(* ===== verification/AdminSod.v ===== *)
(** The strict separation of duties over every execution of the administrator plane. *)
From S2P Require Import Prelude AppModel AppDedup AppSchema Order Composite AppPath AllowlistCompile AdminStore AdminStoreProofs AdminFactors AdminGuard AdminPolicy AdminPolicyProofs AdminKeys AdminPassword AdminState AdminAuthz AdminFactorFlows AdminService AdminAccounts AdminRuns AdminAuthzProofs AdminServiceProofs.
Open Scope Z_scope.

(** No account administrator is an approver; memberships are of accounts. *)
Record sod_db (d : AdminDb) : Prop := {
  sod_members : ∀ i g, is_Some (ad_members d !! (i, g)) → is_Some (ad_accounts d !! i);
  sod_apart : ∀ i g g', is_Some (ad_members d !! (i, g)) → is_Some (ad_members d !! (i, g')) →
    ¬ (ad_groups d !! g = Some ACCOUNT_ADMINS ∧ ad_groups d !! g' = Some APPROVERS) }.

(** Statements that add no memberships but those of [id] in groups named in [S]. *)
Definition adds (id : string) (S : list string) (d d' : AdminDb) : Prop :=
  ad_groups d' = ad_groups d ∧ (∀ i, is_Some (ad_accounts d !! i) → is_Some (ad_accounts d' !! i)) ∧
  ∀ i g, is_Some (ad_members d' !! (i, g)) → is_Some (ad_members d !! (i, g)) ∨ i = id ∧ ∃ n, n ∈ S ∧ ad_groups d !! g = Some n.
#[export] Instance adds_order id S : PreOrder (adds id S).
Proof.
  split; [intros d; split_and!; auto|]. intros d1 d2 d3 (G1 & A1 & M1) (G2 & A2 & M2). split_and!; [congruence|auto|]. intros i g [H|H]%M2; [auto|].
  right. by rewrite <- G1.
Qed.
Lemma adds_frame id S (s : stmt) :
  (∀ d d' n, s d = Ok (d', n) → ad_accounts d' = ad_accounts d ∧ ad_members d' = ad_members d ∧ ad_groups d' = ad_groups d) → closed (adds id S) s.
Proof. intros Hs d d' n (Ha & Hm & Hg)%Hs. split_and!; [done|by rewrite Ha|]. intros i g. rewrite Hm. auto. Qed.
Lemma update_adds id S i p f : closed (adds id S) (update_account i p f).
Proof.
  intros d d' n. unfold update_account. destruct (ad_accounts d !! i) as [a|] eqn:Ea; [|by intros [= <- _]]. destruct (p a); intros [= <- _]; [|done].
  split_and!; [done| |auto]. intros j Hj. cbn. destruct (decide (i = j)) as [<-|]; [by rewrite lookup_insert_eq|by rewrite lookup_insert_ne].
Qed.
Lemma insert_account_adds id S a : closed (adds id S) (insert_account a).
Proof.
  intros d d' n. unfold insert_account. destruct (_ || _); [done|]. intros [= <- _]. split_and!; [done| |auto]. intros j Hj. cbn.
  destruct (decide (aa_admin_id a = j)) as [<-|]; [by rewrite lookup_insert_eq|by rewrite lookup_insert_ne].
Qed.
Lemma delete_members_adds id S i : closed (adds id S) (delete_members i).
Proof.
  intros d d' n. unfold delete_members. intros [= <- _]. split_and!; [done|done|]. intros j g [m Hm]. cbn in Hm. apply map_lookup_filter_Some in Hm as [Hm _].
  left. by exists m.
Qed.
Lemma insert_memberships_rows id gs r d d' n i g : insert_memberships id gs r d = Ok (d', n) → is_Some (ad_members d' !! (i, g)) →
  is_Some (ad_members d !! (i, g)) ∨ i = id ∧ g ∈ gs.
Proof.
  revert d n. induction gs as [|h gs IH]; intros d n; cbn [insert_memberships]; [intros [= <- _]; auto|]. destruct (not_null _); [done|].
  destruct (insert_memberships id gs r _) as [[d1 k]|] eqn:E; [|done]. intros [= <- _] Hm. destruct (IH _ _ E Hm) as [H|[-> H]].
  - cbn in H. destruct (decide ((id, h) = (i, g))) as [[= <- <-]|]; [right; split; [done|left]|left; by rewrite lookup_insert_ne in H].
  - right. split; [done|by right].
Qed.
Lemma insert_member_adds id S g b t : g ∈ S → closed (adds id S) (insert_member id g b t).
Proof.
  intros Hg d d' n E. unfold insert_member in E. pose proof (insert_memberships_keep _ _ _ _ _ _ E) as (Ha & Hgr & _ & _). split_and!; [done|by rewrite Ha|].
  intros i h Hm. destruct (insert_memberships_rows _ _ _ _ _ _ _ _ E Hm) as [?|[-> Hh]]; [auto|]. right. split; [done|]. exists g. split; [done|].
  unfold groups_named in Hh. apply list_elem_of_fmap in Hh as ([h' n'] & -> & Hh). apply list_elem_of_In, filter_In in Hh as [Hh Hn%is_eq].
  apply list_elem_of_In, elem_of_map_to_list in Hh. cbn in *. by subst.
Qed.
Ltac adds_frame_db := apply adds_frame; intros ? ? ? Hst;
  unfold insert_history, insert_webauthn, insert_token_stmt, redeem_stmt, supersede_stmt, where_, direct, admin_webauthn_used,
    admin_remove_webauthn_credential, admin_insert_session, admin_touch_session, admin_revoke_session, update_session, admin_rotate_session,
    stepup_failed_stmt, admin_set_pending_secret, set_once_stmt, unit_of in Hst; repeat (case_match; simplify_eq/=); simplify_eq/=; done.
Create HintDb adds.
#[export] Hint Resolve closed_where insert_account_adds update_adds delete_members_adds : adds.
#[export] Hint Extern 4 (closed (adds _ _) _) => adds_frame_db : adds.

(** The accessors that grant groups. *)
Definition grants (o : AdminOp) : bool := match o with OpCreate _ _ _ | OpBootstrap _ _ _ _ | OpUpdate _ _ (Some _) _ _ _ _ => true | _ => false end.
Lemma add_key_adds id S c : closed (adds id S) (direct (admin_add_webauthn_credential c)).
Proof.
  intros d d1 k [= <- _]. destruct (add_key_where c d) as [->|(d' & n & c' & _ & E & ->)]; [done|].
  assert (closed (adds id S) (insert_webauthn c')) as H by auto with adds. eapply closed_where, E; [apply _|done].
Qed.
Lemma no_grant_adds o : grants o = false → Forall (closed (adds "" [])) (op_stmts o).
Proof. destruct o; intros Hg; try done; cbn [op_stmts grants] in *; split_stmts; auto 6 using add_key_adds with adds typeclass_instances. Qed.

Lemma sod_subset d d' : adds "" [] d d' → sod_db d → sod_db d'.
Proof.
  intros (Hg & Ha & Hm) [S1 S2]. assert (∀ i g, is_Some (ad_members d' !! (i, g)) → is_Some (ad_members d !! (i, g))) as Hsub.
  { intros i g [H|(_ & n & Hn & _)]%Hm; [done|]. by apply not_elem_of_nil in Hn. }
  split; [eauto|]. intros i g g' H1 H2. rewrite Hg. eapply S2; eauto.
Qed.
Lemma sod_granted strict id gs d d' : strict = true → set_ok strict gs → adds id gs d d' → (∀ g, ad_members d !! (id, g) = None) → is_Some (ad_accounts d' !! id) →
  sod_db d → sod_db d'.
Proof.
  intros Hstrict Hset (Hg & Ha & Hm) Hnone Hid [S1 S2]. split.
  - intros i g [H|(-> & _)]%Hm; [eauto|done].
  - intros i g g' H1 H2 [E1 E2]. rewrite Hg in *. apply Hm in H1 as [H1|(-> & n & Hn & En)], H2 as [H2|(? & n' & Hn' & En')]; subst.
    + by apply (S2 i g g').
    + rewrite Hnone in H1. by destruct H1.
    + rewrite Hnone in H2. by destruct H2.
    + apply (Hset eq_refl). split; congruence.
Qed.
(** An account that is inserted was not there, and is there afterwards. *)
Lemma insert_account_fresh a d d' n : insert_account a d = Ok (d', n) → ad_accounts d !! aa_admin_id a = None ∧ is_Some (ad_accounts d' !! aa_admin_id a).
Proof.
  unfold insert_account. destruct (not_null _) eqn:E; [done|]. destruct (exists_row _ _); [done|]. intros [= <- _]. apply not_null_false in E.
  split; [done|]. cbn. by rewrite lookup_insert_eq.
Qed.
Lemma adds_members_stmts id gs (P : AdminDb → bool) b t : Forall (closed (adds id gs)) ((λ g, where_ P (insert_member id g b t)) <$> gs) ∧
  Forall (closed (adds id gs)) ((λ g, insert_member id g b t) <$> gs).
Proof.
  split; apply Forall_fmap, Forall_forall; intros g Hg; cbn; [apply closed_where; [apply _|]|]; by apply insert_member_adds.
Qed.
Lemma sod_create strict a gs t d : strict = true → set_ok strict gs → sod_db d → sod_db (create_account_txn a gs t d).1.
Proof.
  intros Hs Hok Hd. unfold create_account_txn, txn_conflict. destruct (txn_loop _ d) as [[d' ns]|[]] eqn:E; [|exact Hd..]. cbn [fst].
  cbn [txn_loop] in E. destruct (insert_account _ d) as [[d1 n]|] eqn:E1; [|done]. destruct (txn_loop _ d1) as [[d2 ms]|] eqn:E2; [|done]. injection E as <- _.
  pose proof (insert_account_fresh _ _ _ _ E1) as [Hnew Hin]. cbn [aa_admin_id] in *.
  pose proof (insert_account_adds (aa_admin_id a) gs _ _ _ _ E1) as H1.
  assert (adds (aa_admin_id a) gs d1 d2) as H2.
  { eapply closed_txn, E2; [apply _|]. apply Forall_app. split; [apply (adds_members_stmts _ _ (λ _, true))|]. constructor; [auto with adds|constructor]. }
  eapply (sod_granted strict (aa_admin_id a) gs d d2 Hs Hok); [by etransitivity| |by apply H2|done].
  intros g. apply eq_None_not_Some. intros Hm. apply (sod_members _ Hd) in Hm. rewrite Hnew in Hm. by destruct Hm.
Qed.
Lemma sod_bootstrap strict a gs c st d : strict = true → set_ok strict gs → sod_db d → sod_db (bootstrap_account_txn a gs c st d).1.
Proof.
  intros Hs Hok Hd. unfold bootstrap_account_txn. destruct (ec_password c) as [pw|]; [|exact Hd].
  destruct (ec_totp c) as [totp|]; [|by destruct (ec_webauthn c)]. destruct (ec_webauthn c); [exact Hd|]. unfold bootstrap_txn. rewrite redeemed_fst. unfold txn_conflict.
  set (live := token_live (ec_token_hash c) (ec_now c)). rewrite !app_comm_cons, app_assoc.
  match goal with |- context [txn_loop (?A ++ ?B) d] => set (first := A); set (last_ := B) end.
  destruct (txn_loop (first ++ last_) d) as [[d' ns]|[]] eqn:E; [|exact Hd..]. cbn [fst].
  apply txn_loop_app in E as (d1 & ms & ks & E1 & E2).
  assert (adds "" [] d1 d') as Hlast by (eapply closed_txn, E2; [apply _|]; constructor; [auto with adds typeclass_instances|constructor]).
  apply (sod_subset d1); [exact Hlast|]. destruct (live d) eqn:Hlive.
  - subst first. cbn [app txn_loop] in E1. unfold where_ at 1 in E1. rewrite Hlive in E1. destruct (insert_account _ d) as [[d2 n]|] eqn:E3; [|done].
    destruct (where_ live (insert_history _ _) d2) as [[d3 n3]|] eqn:E4; [|done]. destruct (txn_loop _ d3) as [[d4 k4]|] eqn:E5; [|done]. injection E1 as <- _.
    pose proof (insert_account_fresh _ _ _ _ E3) as [Hnew Hin]. cbn [aa_admin_id] in *.
    pose proof (insert_account_adds (aa_admin_id a) gs _ _ _ _ E3) as H1.
    assert (adds (aa_admin_id a) gs d2 d4) as H2.
    { transitivity d3; [eapply (closed_where _ live (insert_history (aa_admin_id a) pw)), E4; auto with adds|].
      eapply closed_txn, E5; [apply _|]. apply Forall_app. split; [apply adds_members_stmts|]. apply closed_fmap. intros kv. auto with adds typeclass_instances. }
    eapply (sod_granted strict (aa_admin_id a) gs d d4 Hs Hok); [by etransitivity| |by apply H2|done].
    intros g. apply eq_None_not_Some. intros Hm. apply (sod_members _ Hd) in Hm. rewrite Hnew in Hm. by destruct Hm.
  - destruct (txn_loop_where live first d) as (ns' & E'); [|done|rewrite E' in E1; by injection E1 as <- _].
    subst first. repeat (apply Forall_cons; split; [by eexists|]). apply Forall_app. split; apply Forall_fmap, Forall_true; intros x; by eexists.
Qed.
Lemma sod_update strict id dn gs b now e need d : strict = true → set_ok strict gs → sod_db d → sod_db (update_account_txn id dn (Some gs) b now e need d).1.
Proof.
  intros Hs Hok Hd. unfold update_account_txn, txn. set (guard := λ d, at_version id e d && other_admin need id d).
  match goal with |- context [txn_loop (?A ++ (?D :: ?I) ++ ?B) d] => set (first := A); set (del := D); set (ins := I); set (last_ := B) end.
  destruct (txn_loop _ d) as [[d' ns]|] eqn:E; [|exact Hd]. cbn [fst].
  apply txn_loop_app in E as (d1 & ms & ks & E1 & E). assert (adds "" [] d d1) as H1.
  { eapply closed_txn, E1; [apply _|]. subst first. destruct dn; [apply Forall_singleton, closed_where; [apply _|auto with adds]|constructor]. }
  assert (sod_db d1) as Hd1 by by eapply sod_subset. destruct (guard d1) eqn:Hg.
  - cbn [app txn_loop] in E. subst del. unfold where_ at 1 in E. rewrite Hg in E. cbn [delete_members] in E.
    destruct (txn_loop (ins ++ last_) _) as [[d2 k2]|] eqn:E2; [|done]. injection E as <- _.
    set (d0 := put_members _ d1) in *.
    assert (sod_db d0) as Hd0 by (apply (sod_subset d1); [by eapply (delete_members_adds "" [] id d1)|done]).
    assert (adds id gs d0 d2) as H2.
    { eapply closed_txn, E2; [apply _|]. apply Forall_app. split; [apply adds_members_stmts|]. apply Forall_singleton. apply closed_where; [apply _|auto with adds]. }
    eapply (sod_granted strict id gs d0 d2 Hs Hok); [done| | |done].
    + intros g. subst d0. cbn. apply map_lookup_filter_None. right. intros m _. cbn. by intros Hne.
    + apply H2. cbn. apply andb_true_iff in Hg as [Hv _]. unfold at_version in Hv. by destruct (ad_accounts d1 !! id).
  - destruct (txn_loop_where guard ((del :: ins) ++ last_) d1) as (ns' & E'); [|done|rewrite E' in E; by injection E as <- _].
    apply Forall_cons; split; [by eexists|]. apply Forall_app. split; [apply Forall_fmap, Forall_true; intros x; by eexists|]. repeat constructor. by eexists.
Qed.
Lemma sod_op strict o d : strict = true → sod_ok strict o → sod_db d → sod_db (run_op o d).
Proof.
  intros Hs Hok Hd. destruct (grants o) eqn:Hg; [|eapply sod_subset, Hd; apply run_op_closed; [apply _|by apply no_grant_adds]].
  destruct o; try done; cbn [run_op sod_ok] in *.
  - by apply (sod_create strict).
  - by apply (sod_bootstrap strict).
  - destruct gs as [gs|]; [|done]. destruct Hok. by apply (sod_update strict).
Qed.
Lemma sod_history strict os d : strict = true → Forall (sod_ok strict) os → sod_db d → sod_db (run_ops os d).
Proof. intros Hs H. revert d. induction H as [|o os Ho _ IH]; intros d Hd; [done|]. apply (IH (run_op o d)). by apply (sod_op strict). Qed.
Lemma init_sod : sod_db init_admin_schema.
Proof. by split; [intros i g [m Hm]; cbv in Hm|intros i g g' [m Hm]; cbv in Hm]. Qed.

(** C27: Separation of duties.  However many administrators act, on however many nodes, with store
    calls lost or answered late: what the plane does to the store is a sequence of accessor
    calls in which nobody changes their own groups or state or resets their own credentials;
    and under the strict policy no account is ever both an account administrator and an
    approver. *)
Theorem separation_of_duties E s s' :
  rtc (sys_step (flow E)) s s' → sy_threads s = [] →
  (∃ os, Forall (sod_ok (cfg_strict_sod (en_config E))) os ∧ sy_db s' = run_ops os (sy_db s)) ∧
  (cfg_strict_sod (en_config E) = true → sod_db (sy_db s) → sod_db (sy_db s')).
Proof.
  intros Hr Ht. destruct (plane_history E s s' Hr Ht) as (os & Hos & Eq). split; [by exists os|]. intros Hs Hd. rewrite Eq. by eapply sod_history, Hd; [apply Hs|].
Qed.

====

### [WORK INSTRUCTION]
From the listing above, repeat exactly the lines starting at the line that includes "Lemma sod_history strict" and ending at the line that includes "Proof. by split;", with nothing outside that span.

### [ANSWER SECTION]
Lemma sod_history strict os d : strict = true → Forall (sod_ok strict) os → sod_db d → sod_db (run_ops os d).
Proof. intros Hs H. revert d. induction H as [|o os Ho _ IH]; intros d Hd; [done|]. apply (IH (run_op o d)). by apply (sod_op strict). Qed.
Lemma init_sod : sod_db init_admin_schema.
Proof. by split; [intros i g [m Hm]; cbv in Hm|intros i g g' [m Hm]; cbv in Hm]. Qed.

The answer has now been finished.